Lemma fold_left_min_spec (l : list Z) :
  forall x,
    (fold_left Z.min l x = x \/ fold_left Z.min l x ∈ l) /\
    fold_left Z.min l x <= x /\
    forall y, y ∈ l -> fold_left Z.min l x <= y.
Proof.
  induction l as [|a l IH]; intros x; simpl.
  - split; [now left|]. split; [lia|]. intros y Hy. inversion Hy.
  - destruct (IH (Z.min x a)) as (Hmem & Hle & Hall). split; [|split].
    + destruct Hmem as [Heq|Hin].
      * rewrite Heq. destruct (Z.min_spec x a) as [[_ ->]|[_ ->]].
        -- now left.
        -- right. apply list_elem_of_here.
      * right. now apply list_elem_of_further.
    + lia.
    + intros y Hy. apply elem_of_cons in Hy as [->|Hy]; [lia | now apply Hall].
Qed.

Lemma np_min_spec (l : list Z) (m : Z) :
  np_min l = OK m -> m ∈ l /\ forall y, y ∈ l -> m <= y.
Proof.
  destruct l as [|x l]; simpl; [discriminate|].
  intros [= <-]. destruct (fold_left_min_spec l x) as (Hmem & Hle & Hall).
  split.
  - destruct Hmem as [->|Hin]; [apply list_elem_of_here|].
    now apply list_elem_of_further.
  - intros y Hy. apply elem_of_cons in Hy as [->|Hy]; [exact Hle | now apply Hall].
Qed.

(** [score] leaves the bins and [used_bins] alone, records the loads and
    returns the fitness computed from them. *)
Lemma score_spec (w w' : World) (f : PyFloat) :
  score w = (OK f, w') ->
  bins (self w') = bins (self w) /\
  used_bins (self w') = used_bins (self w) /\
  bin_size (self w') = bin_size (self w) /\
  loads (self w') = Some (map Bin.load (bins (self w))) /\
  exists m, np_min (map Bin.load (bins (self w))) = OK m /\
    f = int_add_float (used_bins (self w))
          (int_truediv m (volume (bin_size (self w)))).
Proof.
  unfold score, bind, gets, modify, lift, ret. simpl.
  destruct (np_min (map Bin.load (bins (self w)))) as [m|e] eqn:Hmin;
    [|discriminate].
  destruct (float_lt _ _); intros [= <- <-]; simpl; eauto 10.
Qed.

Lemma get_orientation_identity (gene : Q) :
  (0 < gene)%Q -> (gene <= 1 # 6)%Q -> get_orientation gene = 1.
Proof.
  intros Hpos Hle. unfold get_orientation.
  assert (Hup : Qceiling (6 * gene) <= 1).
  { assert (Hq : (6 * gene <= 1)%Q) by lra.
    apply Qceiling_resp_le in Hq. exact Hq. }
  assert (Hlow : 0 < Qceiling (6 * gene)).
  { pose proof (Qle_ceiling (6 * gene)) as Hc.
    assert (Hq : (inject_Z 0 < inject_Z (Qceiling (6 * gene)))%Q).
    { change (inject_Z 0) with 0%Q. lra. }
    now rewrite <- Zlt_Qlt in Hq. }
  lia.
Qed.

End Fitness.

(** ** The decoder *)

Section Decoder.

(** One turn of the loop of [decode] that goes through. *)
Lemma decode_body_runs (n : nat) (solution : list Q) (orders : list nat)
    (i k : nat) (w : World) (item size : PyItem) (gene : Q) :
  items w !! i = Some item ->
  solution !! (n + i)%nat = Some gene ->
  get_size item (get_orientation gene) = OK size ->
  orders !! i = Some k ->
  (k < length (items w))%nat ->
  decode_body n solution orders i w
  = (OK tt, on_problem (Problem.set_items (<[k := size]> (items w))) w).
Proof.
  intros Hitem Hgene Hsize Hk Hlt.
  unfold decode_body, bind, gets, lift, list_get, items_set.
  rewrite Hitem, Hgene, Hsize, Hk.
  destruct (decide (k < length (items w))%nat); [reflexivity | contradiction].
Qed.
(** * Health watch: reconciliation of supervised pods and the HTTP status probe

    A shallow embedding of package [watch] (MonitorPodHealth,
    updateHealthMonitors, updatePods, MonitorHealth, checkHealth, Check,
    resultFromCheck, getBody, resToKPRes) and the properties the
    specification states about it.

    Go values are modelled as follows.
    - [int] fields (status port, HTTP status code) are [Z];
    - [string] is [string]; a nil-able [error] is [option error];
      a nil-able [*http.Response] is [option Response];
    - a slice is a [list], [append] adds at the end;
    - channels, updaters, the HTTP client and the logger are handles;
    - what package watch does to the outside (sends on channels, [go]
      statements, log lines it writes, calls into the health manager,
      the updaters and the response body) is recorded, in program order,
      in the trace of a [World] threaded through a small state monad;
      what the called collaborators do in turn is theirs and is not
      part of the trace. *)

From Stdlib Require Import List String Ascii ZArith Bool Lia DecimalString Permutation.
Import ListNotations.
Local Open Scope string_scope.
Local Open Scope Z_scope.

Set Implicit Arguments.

┄┄┄┄┄┄┄┄┄┄

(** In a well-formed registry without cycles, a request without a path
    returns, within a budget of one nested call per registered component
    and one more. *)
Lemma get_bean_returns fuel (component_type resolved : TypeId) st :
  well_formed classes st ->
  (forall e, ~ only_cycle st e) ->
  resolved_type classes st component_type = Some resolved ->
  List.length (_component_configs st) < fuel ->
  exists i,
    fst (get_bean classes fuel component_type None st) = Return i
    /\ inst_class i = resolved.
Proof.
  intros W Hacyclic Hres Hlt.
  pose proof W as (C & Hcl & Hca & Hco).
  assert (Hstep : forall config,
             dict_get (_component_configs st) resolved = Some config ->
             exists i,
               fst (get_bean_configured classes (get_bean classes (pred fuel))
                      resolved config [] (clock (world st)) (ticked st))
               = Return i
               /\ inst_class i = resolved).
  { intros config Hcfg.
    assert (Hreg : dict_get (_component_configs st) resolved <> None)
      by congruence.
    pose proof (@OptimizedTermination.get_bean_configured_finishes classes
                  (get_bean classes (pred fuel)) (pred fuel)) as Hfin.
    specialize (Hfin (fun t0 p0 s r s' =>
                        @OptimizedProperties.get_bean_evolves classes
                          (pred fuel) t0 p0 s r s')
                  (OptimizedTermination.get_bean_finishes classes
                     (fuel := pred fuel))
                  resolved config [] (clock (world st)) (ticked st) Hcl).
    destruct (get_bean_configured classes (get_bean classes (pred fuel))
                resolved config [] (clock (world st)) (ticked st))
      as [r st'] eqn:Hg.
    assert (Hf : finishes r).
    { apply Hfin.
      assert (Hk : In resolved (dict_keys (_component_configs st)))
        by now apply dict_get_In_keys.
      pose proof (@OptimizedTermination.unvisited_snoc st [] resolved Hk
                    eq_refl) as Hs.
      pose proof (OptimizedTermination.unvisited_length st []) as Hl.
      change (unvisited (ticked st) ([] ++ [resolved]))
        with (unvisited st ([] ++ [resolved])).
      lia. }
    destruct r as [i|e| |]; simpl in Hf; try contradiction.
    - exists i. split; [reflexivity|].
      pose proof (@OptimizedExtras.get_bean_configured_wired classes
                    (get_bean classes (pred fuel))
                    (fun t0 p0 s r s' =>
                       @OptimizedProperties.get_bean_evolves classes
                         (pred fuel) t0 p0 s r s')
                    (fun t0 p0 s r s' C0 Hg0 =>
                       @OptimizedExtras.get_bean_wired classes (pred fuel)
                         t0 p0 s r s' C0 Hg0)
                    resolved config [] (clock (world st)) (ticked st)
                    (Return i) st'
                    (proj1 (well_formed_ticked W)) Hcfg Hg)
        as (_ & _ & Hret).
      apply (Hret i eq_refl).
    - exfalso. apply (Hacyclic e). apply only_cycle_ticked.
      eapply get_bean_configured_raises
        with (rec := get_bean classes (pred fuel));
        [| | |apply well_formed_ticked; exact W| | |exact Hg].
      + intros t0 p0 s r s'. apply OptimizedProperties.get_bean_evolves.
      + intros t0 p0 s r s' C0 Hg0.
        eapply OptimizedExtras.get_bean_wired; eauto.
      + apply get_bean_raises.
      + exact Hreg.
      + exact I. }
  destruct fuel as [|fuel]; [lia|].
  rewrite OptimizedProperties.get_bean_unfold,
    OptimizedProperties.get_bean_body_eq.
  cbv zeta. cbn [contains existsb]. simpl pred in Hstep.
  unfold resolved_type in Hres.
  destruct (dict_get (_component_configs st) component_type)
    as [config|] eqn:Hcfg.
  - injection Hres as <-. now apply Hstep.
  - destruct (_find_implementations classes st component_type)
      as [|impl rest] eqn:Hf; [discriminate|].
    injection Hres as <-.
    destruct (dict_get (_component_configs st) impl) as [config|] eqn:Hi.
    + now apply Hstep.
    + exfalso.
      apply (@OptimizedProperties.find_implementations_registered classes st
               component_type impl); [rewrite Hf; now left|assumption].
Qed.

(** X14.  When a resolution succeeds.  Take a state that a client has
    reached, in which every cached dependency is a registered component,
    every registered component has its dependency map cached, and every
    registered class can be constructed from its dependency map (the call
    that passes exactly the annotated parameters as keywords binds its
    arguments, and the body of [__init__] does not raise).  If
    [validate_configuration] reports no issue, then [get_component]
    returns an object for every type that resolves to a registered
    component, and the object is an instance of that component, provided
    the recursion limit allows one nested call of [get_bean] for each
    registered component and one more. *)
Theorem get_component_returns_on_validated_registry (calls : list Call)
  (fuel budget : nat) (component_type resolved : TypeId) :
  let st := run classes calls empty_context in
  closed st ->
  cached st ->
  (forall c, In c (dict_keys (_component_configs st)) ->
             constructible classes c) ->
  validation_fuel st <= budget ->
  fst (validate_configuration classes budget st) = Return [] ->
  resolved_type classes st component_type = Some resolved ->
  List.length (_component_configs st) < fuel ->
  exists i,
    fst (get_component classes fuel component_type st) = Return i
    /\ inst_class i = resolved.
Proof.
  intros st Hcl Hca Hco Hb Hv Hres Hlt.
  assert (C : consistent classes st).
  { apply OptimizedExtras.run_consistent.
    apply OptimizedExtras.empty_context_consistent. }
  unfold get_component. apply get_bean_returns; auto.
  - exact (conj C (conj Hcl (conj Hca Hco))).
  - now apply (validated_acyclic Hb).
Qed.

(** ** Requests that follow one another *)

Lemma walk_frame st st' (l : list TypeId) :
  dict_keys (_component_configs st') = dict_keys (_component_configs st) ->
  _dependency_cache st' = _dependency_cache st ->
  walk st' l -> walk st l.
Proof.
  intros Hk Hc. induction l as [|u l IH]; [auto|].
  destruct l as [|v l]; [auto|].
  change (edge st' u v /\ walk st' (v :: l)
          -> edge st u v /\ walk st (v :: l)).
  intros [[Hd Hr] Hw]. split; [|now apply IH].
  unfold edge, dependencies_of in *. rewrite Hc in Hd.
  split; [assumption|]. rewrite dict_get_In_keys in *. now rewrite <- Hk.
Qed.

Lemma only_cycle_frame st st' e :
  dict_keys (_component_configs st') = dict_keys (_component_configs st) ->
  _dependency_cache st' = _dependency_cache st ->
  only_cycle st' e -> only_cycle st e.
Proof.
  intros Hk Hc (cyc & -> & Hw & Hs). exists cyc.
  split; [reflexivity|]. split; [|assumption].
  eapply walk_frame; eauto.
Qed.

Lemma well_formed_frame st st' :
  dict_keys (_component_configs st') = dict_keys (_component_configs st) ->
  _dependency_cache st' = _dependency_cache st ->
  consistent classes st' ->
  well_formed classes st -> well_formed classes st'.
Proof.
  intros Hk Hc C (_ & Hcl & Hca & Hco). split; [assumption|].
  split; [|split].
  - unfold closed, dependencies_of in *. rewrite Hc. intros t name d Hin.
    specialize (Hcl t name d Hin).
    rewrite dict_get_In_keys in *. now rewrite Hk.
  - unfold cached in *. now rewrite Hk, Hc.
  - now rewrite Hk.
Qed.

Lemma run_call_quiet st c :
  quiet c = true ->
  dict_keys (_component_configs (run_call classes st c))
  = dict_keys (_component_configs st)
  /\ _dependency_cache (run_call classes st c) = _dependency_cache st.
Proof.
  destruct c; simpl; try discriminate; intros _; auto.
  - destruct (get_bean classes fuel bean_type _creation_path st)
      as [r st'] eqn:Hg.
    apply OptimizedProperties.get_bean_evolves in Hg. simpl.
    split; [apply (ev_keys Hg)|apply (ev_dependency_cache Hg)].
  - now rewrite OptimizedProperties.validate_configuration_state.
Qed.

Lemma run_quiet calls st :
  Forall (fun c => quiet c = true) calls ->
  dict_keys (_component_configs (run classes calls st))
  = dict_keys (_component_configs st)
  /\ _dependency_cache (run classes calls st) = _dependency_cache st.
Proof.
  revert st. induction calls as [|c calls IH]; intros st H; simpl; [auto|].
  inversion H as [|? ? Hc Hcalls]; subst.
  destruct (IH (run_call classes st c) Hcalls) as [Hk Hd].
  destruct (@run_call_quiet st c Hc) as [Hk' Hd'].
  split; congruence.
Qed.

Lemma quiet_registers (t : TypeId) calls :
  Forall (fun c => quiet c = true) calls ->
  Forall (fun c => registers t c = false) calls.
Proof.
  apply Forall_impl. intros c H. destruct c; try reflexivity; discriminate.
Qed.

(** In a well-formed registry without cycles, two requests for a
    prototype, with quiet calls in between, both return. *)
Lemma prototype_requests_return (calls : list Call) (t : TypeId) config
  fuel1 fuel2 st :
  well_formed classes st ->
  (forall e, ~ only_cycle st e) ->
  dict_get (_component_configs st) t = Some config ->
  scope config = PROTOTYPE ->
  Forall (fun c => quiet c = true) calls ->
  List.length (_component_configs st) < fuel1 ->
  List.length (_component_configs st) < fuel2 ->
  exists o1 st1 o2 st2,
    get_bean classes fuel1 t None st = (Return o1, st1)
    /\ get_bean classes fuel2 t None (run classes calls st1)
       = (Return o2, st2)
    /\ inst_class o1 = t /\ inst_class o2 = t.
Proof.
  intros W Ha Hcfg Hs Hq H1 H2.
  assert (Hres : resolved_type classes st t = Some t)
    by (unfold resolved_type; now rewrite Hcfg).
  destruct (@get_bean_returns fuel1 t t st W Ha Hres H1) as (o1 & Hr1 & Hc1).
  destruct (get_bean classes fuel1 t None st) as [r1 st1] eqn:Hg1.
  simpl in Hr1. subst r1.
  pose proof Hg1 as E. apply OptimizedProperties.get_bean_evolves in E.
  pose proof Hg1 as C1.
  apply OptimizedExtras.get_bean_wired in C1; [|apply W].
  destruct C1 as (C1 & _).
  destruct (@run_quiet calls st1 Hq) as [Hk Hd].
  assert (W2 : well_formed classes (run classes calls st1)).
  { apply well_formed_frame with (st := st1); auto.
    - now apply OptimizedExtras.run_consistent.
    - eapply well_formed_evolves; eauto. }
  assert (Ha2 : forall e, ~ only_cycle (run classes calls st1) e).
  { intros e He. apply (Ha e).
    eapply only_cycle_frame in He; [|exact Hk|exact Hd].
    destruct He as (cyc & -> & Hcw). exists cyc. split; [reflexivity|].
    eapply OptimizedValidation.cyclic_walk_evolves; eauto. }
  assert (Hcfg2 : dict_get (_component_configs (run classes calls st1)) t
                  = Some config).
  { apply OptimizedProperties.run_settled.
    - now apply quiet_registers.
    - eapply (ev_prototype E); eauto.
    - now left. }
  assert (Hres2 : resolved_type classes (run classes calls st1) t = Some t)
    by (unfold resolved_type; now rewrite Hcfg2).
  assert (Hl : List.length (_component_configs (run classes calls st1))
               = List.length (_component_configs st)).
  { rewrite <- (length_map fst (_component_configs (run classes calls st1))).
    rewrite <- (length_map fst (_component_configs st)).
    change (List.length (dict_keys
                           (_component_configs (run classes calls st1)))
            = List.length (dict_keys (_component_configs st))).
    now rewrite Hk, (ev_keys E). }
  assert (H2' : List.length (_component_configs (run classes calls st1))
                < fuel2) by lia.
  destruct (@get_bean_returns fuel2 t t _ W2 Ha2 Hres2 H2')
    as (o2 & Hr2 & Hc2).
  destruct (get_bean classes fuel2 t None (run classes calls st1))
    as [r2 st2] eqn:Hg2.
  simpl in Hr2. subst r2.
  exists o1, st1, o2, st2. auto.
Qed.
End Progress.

┄┄┄┄┄┄┄┄┄┄

* Problem to solve *
Please return the lines above that run from the line containing "walk st' l -> walk st l." to the line containing "well_formed classes st -> well_formed", inclusive, exactly and with no other lines.

* Your solution *
  walk st' l -> walk st l.
Proof.
  intros Hk Hc. induction l as [|u l IH]; [auto|].
  destruct l as [|v l]; [auto|].
  change (edge st' u v /\ walk st' (v :: l)
          -> edge st u v /\ walk st (v :: l)).
  intros [[Hd Hr] Hw]. split; [|now apply IH].
  unfold edge, dependencies_of in *. rewrite Hc in Hd.
  split; [assumption|]. rewrite dict_get_In_keys in *. now rewrite <- Hk.
Qed.

Lemma only_cycle_frame st st' e :
  dict_keys (_component_configs st') = dict_keys (_component_configs st) ->
  _dependency_cache st' = _dependency_cache st ->
  only_cycle st' e -> only_cycle st e.
Proof.
  intros Hk Hc (cyc & -> & Hw & Hs). exists cyc.
  split; [reflexivity|]. split; [|assumption].
  eapply walk_frame; eauto.
Qed.

Lemma well_formed_frame st st' :
  dict_keys (_component_configs st') = dict_keys (_component_configs st) ->
  _dependency_cache st' = _dependency_cache st ->
  consistent classes st' ->
  well_formed classes st -> well_formed classes st'.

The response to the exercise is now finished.